KANSAS CITY, Mo. _ Like many University of Kansas basketball fans as the NCAA Tournament was supposed to begin, Cliff Wiley felt disillusioned and deprived: His team, atop the game by virtually every metric, couldn't compete for a national title because the COVID-10 coronavirus pandemic had shut down sports.
So on March 19, the day the tournament was to start in earnest, he was absorbed in a KU-produced version of "One Shining Moment" as he tried to reconcile it all.
"This can't happen," he said in the Missouri Valley Track & Field office in the 18th & Vine District the next day. "But it does happen."
As Wiley knows only too well.
He is one of the few, the proud ... the ethereal: a 1980 U.S. Olympian whose competitive berth was forsaken by the political ploy of then-U.S. President Jimmy Carter.
As the pawns in a gambit both feckless and reckless, you don't know them the way you know many before and after those Games.
"But we're out there," Wiley said, smiling.

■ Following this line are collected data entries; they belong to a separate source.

Fixpoint bt_insert {V} (k : string) (v : V) (m : BTreeMap V) : BTreeMap V :=
  match m with
  | [] => [(k, v)]
  | (k', v') :: m' =>
      match String.compare k k' with
      | Lt => (k, v) :: m
      | Eq => (k, v) :: m'
      | Gt => (k', v') :: bt_insert k v m'
      end
  end.

Fixpoint bt_get {V} (m : BTreeMap V) (k : string) : option V :=
  match m with
  | [] => None
  | (k', v) :: m' => if String.eqb k' k then Some v else bt_get m' k
  end.

(** [BTreeMap::remove]: the map without the key. *)
Definition bt_remove {V} (k : string) (m : BTreeMap V) : BTreeMap V := base.filter (fun e => e.1 <> k) m.

(** [collect()] into a map, and [chain!] of maps collected. *)
Definition bt_from_iter {V} (entries : list (string * V)) : BTreeMap V := foldl (fun m e => bt_insert e.1 e.2 m) [] entries.

(** ** Strings *)

(** [str::split(c)]. *)
Fixpoint split_char (c : ascii) (s : string) : list string :=
  match s with
  | EmptyString => [""]
  | String a s' =>
      if Ascii.eqb a c then "" :: split_char c s'
      else match split_char c s' with
           | w :: ws => String a w :: ws
           | [] => [String a ""]
           end
  end.

(** [str::starts_with]. *)
Definition starts_with (s prefix : string) : bool := String.prefix prefix s.

(** [str::strip_suffix]. *)
Definition strip_suffix (s suffix : string) : option string :=
  let n := (String.length s - String.length suffix)%nat in
  if (String.length suffix <=? String.length s)%nat && String.eqb (String.substring n (String.length suffix) s) suffix
  then Some (String.substring 0 n s) else None.

(** [str::replace] of a pattern that is not empty; [fuel] is the length of the text. *)
Fixpoint replace_loop (fuel : nat) (from to s : string) : string :=
  match fuel, s with
  | O, _ | _, EmptyString => s
  | S fuel, String a s' =>
      if String.prefix from s
      then to ++ replace_loop fuel from to (String.substring (String.length from) (String.length s - String.length from) s)
      else String a (replace_loop fuel from to s')
  end.

Definition str_replace (s from to : string) : string := replace_loop (String.length s) from to s.

(** [char::to_uppercase] on the letters of a parameter path. *)
Definition ascii_uppercase (a : ascii) : ascii :=
  let n := nat_of_ascii a in if ((97 <=? n) && (n <=? 122))%nat then ascii_of_nat (n - 32) else a.

Fixpoint to_uppercase (s : string) : string :=
  match s with
  | EmptyString => EmptyString
  | String a s' => String (ascii_uppercase a) (to_uppercase s')
  end.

Forty years ago on April 12, when the USOC announced its acquiescence to Carter, this became a life-long burden to bear or resolve for many of the 466 American athletes who qualified ... including more than 200 who didn't make the 1984 team.
Amid the fallout of the pandemic, despite leading a meaningful life as an attorney, coach and mentor since, the parallels "hit me right away," Wiley said. And it still hurts deeply.
Along the way, though, he's come to some terms with it.
"What's that old saying?" he said. "This too shall pass, you know?"
But not without trying to make sense of it, either.
And that's something perhaps easier done in the current case, as lives are being spared by actions that included postponing the 2020 Tokyo Olympics to next year, than it is when it comes to processing 1980.